Reading Group at Pushkin House, Friday 21st November, 5.30pm: Ben Harker, “Jack Lindsay reads the Short Course”

We are delighted that Ben Harker, Lecturer in Twentieth-Century British Literature at the University of Manchester, will be leading our next reading group at Pushkin House on Friday 21st November, 5.30pm-7.30pm. We will be circulating the texts soon so please contact Matthew Taunton or Rebecca Beasley if you would like to attend.

Jack Lindsay reads the Short Course

The History of the Communist Party of the Soviet Union / Bolsheviks (Short Course) was published in 1939, edited and authorised by the Central Committee of the CPSU, and was widely assumed to have been written by Stalin himself. It was accurately described by E.P. Thompson as ‘a document of the very first historical importance’, and a ‘gigantic historical fabrication’ which formed ‘the fundamental “education” text of Communists from Stalingrad to Cardiff and Calcutta to Marseilles.’ It mattered not only for its historical narrative, but for its construction of a centrally authorised theoretical Marxism.

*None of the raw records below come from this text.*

(* ===== verification/Botctl.v ===== *)
(** The program around the bot: main.cpp (the log, the channels of the settings,
    captchas, input from the terminal) and botctl.cpp (the commands of the bot and
    the recording of mails), with auto_welcome.hpp.

    A call can have effects and then throw an exception, so the monad [sx]
    keeps the state on a failure.  What the program asks of other parts is
    recorded as [effect]s; the client of WebQQ answers with the events that
    [handle_search_group] and [handle_join_group] handle. *)

From S2P Require Import Prelude CLib EscapeString Settings OrdMap PTree Regex Irc Avbot Base64 MailFormat Html Avlog.

(** ** State *)

(** What [do_vc_code] calls with the text of a captcha. *)
Inductive vc_call : Type :=
| SearchAgain (groupqqnum channel : cstring)
| JoinAgain (group : qqGroup) (channel : cstring)
| OtherCall (n : nat).

Inductive effect : Type :=
| Post (channel msg : cstring)
| FeedVc (vcode : cstring)
| CallVc (c : vc_call) (vcode : cstring)
| SearchGroup (groupqqnum vfcode : cstring)
| JoinGroup (group : qqGroup) (vfcode : cstring)
| UpdateMembers (group : qqGroup)
| AddBuddy (group : qqGroup) (uin nick : cstring)
| SendMail (channel : cstring) (imf : mail)
| WriteVcode (data : cstring)
| CommandLater (message : ptree).

Record mail_recoder : Type := MailRecoder { rec_channel : cstring; pimf : mail }.

(** A row of the table of the database. *)
Record log_row : Type := LogRow { row_date : cstring; row_protocol : cstring; row_channel : cstring; row_nick : cstring; row_message : cstring }.

Record program : Type := Program {
  bot : avbot;
  logfile : avlog;
  avlogdb : list log_row;
  fetch_img : bool;
  need_vc : bool;
  (** The address of the mail account and whether it can send. *)
  m_mail_account : option (cstring * bool);
  do_vc_code : option vc_call;
  recoders : list mail_recoder;
  effects : list effect
}.

Definition set_bot (b : avbot) (s : program) : program :=
  Program b (logfile s) (avlogdb s) (fetch_img s) (need_vc s) (m_mail_account s) (do_vc_code s) (recoders s) (effects s).
Definition set_logfile (l : avlog) (s : program) : program :=
  Program (bot s) l (avlogdb s) (fetch_img s) (need_vc s) (m_mail_account s) (do_vc_code s) (recoders s) (effects s).
Definition add_row (r : log_row) (s : program) : program :=
  Program (bot s) (logfile s) (avlogdb s ++ [r]) (fetch_img s) (need_vc s) (m_mail_account s) (do_vc_code s) (recoders s) (effects s).
Definition set_need_vc (b : bool) (s : program) : program :=
  Program (bot s) (logfile s) (avlogdb s) (fetch_img s) b (m_mail_account s) (do_vc_code s) (recoders s) (effects s).
Definition set_vc_call (c : option vc_call) (s : program) : program :=
  Program (bot s) (logfile s) (avlogdb s) (fetch_img s) (need_vc s) (m_mail_account s) c (recoders s) (effects s).
Definition set_recoders (l : list mail_recoder) (s : program) : program :=
  Program (bot s) (logfile s) (avlogdb s) (fetch_img s) (need_vc s) (m_mail_account s) (do_vc_code s) l (effects s).
Definition add_effect (e : effect) (s : program) : program :=
  Program (bot s) (logfile s) (avlogdb s) (fetch_img s) (need_vc s) (m_mail_account s) (do_vc_code s) (recoders s) (effects s ++ [e]).

(** [ptree_bad_path] and [ptree_bad_data], exceptions of the bot, a null pointer in
    the log and for the account, and [exit(0)]. *)
Inductive program_fault : Type := BadPath | BadData | BotFault (e : avbot_error) | LogFault (e : log_fault) | NullQQ | Exited.

(** ** Exceptions *)

Abbreviation ex := (sx program program_fault).
Abbreviation ex_get := (sx_get (S := program) (E := program_fault)).
Abbreviation ex_modify := (sx_modify (S := program) (E := program_fault)).
Definition ex_fail {A} (e : program_fault) : ex A := sx_fail e.
Definition ex_need {A} (o : option A) : ex A := match o with Some a => mret a | None => ex_fail BadPath end.

(** A call of the bot or of the log; one that fails changes nothing here. *)
Definition ex_bot {A} (m : B A) : ex A :=
  fun s => match m (bot s) with Ok (a, b) => (set_bot b s, Ok a) | Err e => (s, Err (BotFault e)) end.
Definition ex_log {A} (m : st avlog log_fault A) : ex A :=
  fun s => match m (logfile s) with Ok (a, l) => (set_logfile l s, Ok a) | Err e => (s, Err (LogFault e)) end.

(** What [catch (...)] catches. *)
Definition is_exception (e : program_fault) : bool :=
  match e with BadPath | BadData | BotFault bad_path | BotFault out_of_range => true | _ => false end.
Definition catch_all (m : ex ()) : ex () :=
  fun s => match m s with (s', Err e) => (s', if is_exception e then Ok () else Err e) | r => r end.

(** Nothing, or a part of the code behind a condition. *)
Definition when (b : bool) (m : ex ()) : ex () := if b then m else mret ().

(** [get<int>]. *)
Definition get_int (p : cstring) (t : ptree) : ex Z :=
  v ← ex_need (pt_get p t);
  match stream_int v with Some n => mret n | None => ex_fail BadData end.

(** ** The program *)

Section Program.
Context {E : RegexEngine}.
(** The operating system, the clock, the row number of the database, the files
    with welcome messages, and the text of the version. *)
Variables (can_mkdir can_open : cstring -> bool) (date time : cstring) (rowid : list log_row -> Z).
Variables (welcome_file : cstring -> option cstring) (version build_date build_time : cstring).

Definition add_logfile (groupid msg : cstring) (id : Z) : ex () := ex_log (add_log can_mkdir can_open date time groupid msg id) ;; mret ().

(** *** Messages to the rooms *)

(** [msg_sender], and [sendmsg], which posts it and writes to the log. *)
Definition msg_sender (channel msg : cstring) : ex () := ex_bot (broadcast_message channel [] msg).
Definition sendmsg (channel msg : cstring) : ex () := ex_modify (add_effect (Post channel msg)) ;; add_logfile channel msg 0.

(** *** The log *)

Definition quoted (s : cstring) : cstring := [quote] ++ s ++ [quote].

(** The loop over the parts: the line of the log, and the text alone. *)
Fixpoint log_parts (fetch : bool) (l : list (cstring * ptree)) (linemessage textonly : cstring) : ex (cstring * cstring) :=
  match l with
  | [] => mret (linemessage, textonly)
  | (k, v) :: l' =>
      if str_eqb k ($"text") then log_parts fetch l' (linemessage ++ html_escape (pt_data v)) (textonly ++ pt_data v)
      else if str_eqb k ($"url") then
        log_parts fetch l' (linemessage ++ $"<a href=" ++ quoted (pt_data v) ++ $">" ++ pt_data v ++ $"</a>") textonly
      else if str_eqb k ($"cface") then
        if fetch then
          cface ← ex_need (pt_get ($"name") v);
          log_parts fetch l' (linemessage ++ $"<img src=" ++ quoted ($"../images/" ++ image_subdir_name cface ++ $"/" ++ cface) ++ $" />") textonly
        else
          url ← ex_need (pt_get ($"gchatpicurl") v);
          log_parts fetch l' (linemessage ++ [TAB; TAB] ++ $"<img src=" ++ quoted url ++ $" />" ++ crlf) textonly
      else if str_eqb k ($"img") then
        log_parts fetch l' (linemessage ++ [TAB; TAB] ++ $"<img src=" ++ quoted (pt_data v) ++ $" />" ++ crlf) textonly
      else log_parts fetch l' linemessage textonly
  end.

(** The logs of the QQ groups of the channel. *)
Fixpoint log_rooms (rooms : list cstring) (channel_name linemessage : cstring) (id : Z) : ex () :=
  match rooms with
  | [] => mret ()
  | r :: rooms' =>
      when (str_eqb (take 3 r) ($"qq:") && negb (str_eqb (drop 3 r) channel_name)) (add_logfile (drop 3 r) linemessage id) ;;
      log_rooms rooms' channel_name linemessage id
  end.

Definition avbot_log (message : ptree) : ex () :=
  protocol ← ex_need (pt_get ($"protocol") message);
  if str_eqb protocol ($"mail") then mret ()
  else
    parts ← ex_need (get_child ($"message") message);
    s ← ex_get;
    lt ← log_parts (fetch_img s) (pt_children parts) (pt_get_or ($"preamble") [] message) [];
    let channel_name := pt_get_or ($"channel") [] message in
    let nick := if str_eqb protocol ($"rpc") then [] else pt_get_or ($"who.nick") [] message in
    match channel_name with
    | [] => mret ()
    | _ =>
        ex_modify (add_row (LogRow time protocol channel_name nick (snd lt))) ;;
        s ← ex_get;
        let id := rowid (avlogdb s) in
        rooms ← ex_bot (channel_rooms channel_name);
        add_logfile channel_name (fst lt) id ;;
        log_rooms rooms channel_name (fst lt) id
    end.

(** *** Welcome *)

(** [auto_welcome]: a file that is missing or too big gives the text of the
    program. *)
Definition default_welcome : cstring :=
  $"欢迎加入本群." ++ [LF] ++ repeat TAB 8 ++ $"[请在群对应的 log 文件夹下放置一个 welcome.txt 文件存放欢迎内容.]".
Definition load_question (filename : cstring) : cstring :=
  match welcome_file filename with
  | Some t => if (81920 <? Z.of_nat (length t)) then default_welcome else t
  | None => default_welcome
  end.
(** [handle_question] for one name; it catches the exceptions of the sender. *)
Definition welcome (channel nick : cstring) : ex () :=
  let body := load_question (channel ++ $"/welcome.txt") in
  catch_all (msg_sender channel (nick ++ $"@" ++ $" " ++ body ++ [LF] ++ $" " ++ $"@" ++ nick)).

(** *** Captchas *)

Definition feed_login_verify_code (vcode : cstring) : ex () :=
  s ← ex_get;
  match m_qq_account (bot s) with
  | None => ex_fail NullQQ
  | Some qq => when (negb (is_online qq)) (ex_modify (add_effect (FeedVc vcode)))
  end.

Definition vc_code_decoded (ec : bool) (provider vccode : cstring) : ex () :=
  ex_modify (set_vc_call None) ;;
  ex_modify (set_need_vc false) ;;
  if ec then ex_bot (broadcast_all ($"验证码有错，重新登录QQ")) ;; feed_login_verify_code []
  else
    when (str_eqb provider ($"IRC/XMPP 好友辅助验证码解码器")) (ex_bot (broadcast_all ($"验证码已输入"))) ;;
    feed_login_verify_code vccode.

Definition on_verify_code (imgbuf : cstring) : ex () := ex_modify (set_need_vc true) ;; ex_modify (add_effect (WriteVcode imgbuf)).

(** A line from the terminal. *)
Definition stdin_feed_broadcast (line_input : cstring) : ex () :=
  s ← ex_get;
  if need_vc s then mret ()
  else
    let line := trim_right_if isspace line_input in
    when (1 <? Z.of_nat (length line)) (ex_bot (broadcast_all ($"来自 avbot 命令行的消息: " ++ line))).

(** *** Joining a group *)

Definition handle_join_group (channel : cstring) (group : option qqGroup) (needvc : bool) (vc_img_data : cstring) : ex () :=
  match group, needvc with
  | Some g, true =>
      ex_modify (add_effect (WriteVcode vc_img_data)) ;;
      msg_sender channel ($"哎呀，加入群" ++ qqnum g ++ $"的过程中要输入验证码，请使用 .qqbot vc XXXX 输入。文件为 qqlog 目录下的 vercode.jpeg") ;;
      ex_modify (set_vc_call (Some (JoinAgain g channel)))
  | Some g, false => msg_sender channel ($"哎呦妈呀，群加入了呢～等待对方管理员通过" ++ [LF] ++ $"记得修改 qqbotrc 将群添加到频道组哦~")
  | None, _ => msg_sender channel ($"哎呦妈呀，群加不了!")
  end.

Definition handle_search_group (groupqqnum channel : cstring) (group : option qqGroup) (needvc : bool) (vc_img_data : cstring) : ex () :=
  if needvc then
    ex_modify (add_effect (WriteVcode vc_img_data)) ;;
    msg_sender channel ($"哎呀，查找群" ++ groupqqnum ++ $"的过程中要输入验证码，请使用 .qqbot vc XXXX 输入。文件为 qqlog 目录下的 vercode.jpeg") ;;
    ex_modify (set_vc_call (Some (SearchAgain groupqqnum channel)))
  else
    match group with
    | Some g =>
        msg_sender channel ($"哈呀，验证码正确了个去的，申请加入ing") ;;
        ex_modify (add_effect (JoinGroup g []))
    | None => msg_sender channel ($"没找到没找到!")
    end.

(** *** Mails *)

Definition command_re (name : cstring) (r : regex) : regex := Seq (Chr any_char) (lit name r).
Definition subject_re : regex := command_re ($"qqbot mail subject ") (Seq (Opt (Chr quote_p)) (Seq (Group (Star any_char)) (Opt (Chr quote_p)))).

Definition set_header (k v : cstring) (m : mail) : mail :=
  let 'Mail h b t := m in
  Mail (if existsb (fun kv => str_eqb (fst kv) k) h then map (fun kv => if str_eqb (fst kv) k then (k, v) else kv) h else h ++ [(k, v)]) b t.
Definition append_body (t : cstring) (m : mail) : mail :=
  let 'Mail h b body := m in Mail h b (match body with inl s => inl (s ++ t) | inr ms => inr ms end).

This session takes as its focus resistance to that theoretical model within British Communism. The reading for the session will include a chapter of the Short Course alongside an unpublished paper presented by Communist novelist Lindsay to the CPGB’s cultural wing in 1945. Lindsay’s text challenged the theoretical orthodoxy encoded in the Short Course and incensed the party leadership. He argued that the approved base-superstructure model, which presented culture as essentially secondary to economic structures, distorted Marx’s thought. Drawing on Marx’s more humanist early writings, including the as yet untranslated Economic and Philosophical Manuscripts, Lindsay called for a ‘creative Marxism’ attuned to culture’s capacity to shape consciousness. Standing behind Lindsay’s theoretical intervention was his conviction that the well-documented wartime ‘cultural upsurge’ of working-class participation in the arts—in which Lindsay was a central figure—signalled a new maturity in ‘the rising class’, and the need for a correspondingly more active and sophisticated mode of cultural leadership from the party. Though largely contained by the party, this theoretical dissonance formed a significant prequel to the better-known troubles ahead: Lindsay’s unseasonal revisionism on theoretical matters anticipated positions associated with both the New Left and those of Gramscian modernisers in the 1970s.

BEN HARKER is Lecturer in Twentieth-century British Literature at the University of Manchester. His first book was Class Act: The Cultural and Political Life of Ewan MacColl (Pluto Press, 2007) and more recently he co-edited British Communism: A Documentary History (MUP, 2011). In 2013 he was the Jackson Brothers Visiting Fellow at Yale University. His articles on culture and the left have appeared in journals including History Workshop, Textual Practice, Science & Society, ELH and Literature & History. He’s an editor of Key Words: A Journal of Cultural Materialism and is currently writing a book entitled British Communism and the Idea of Culture.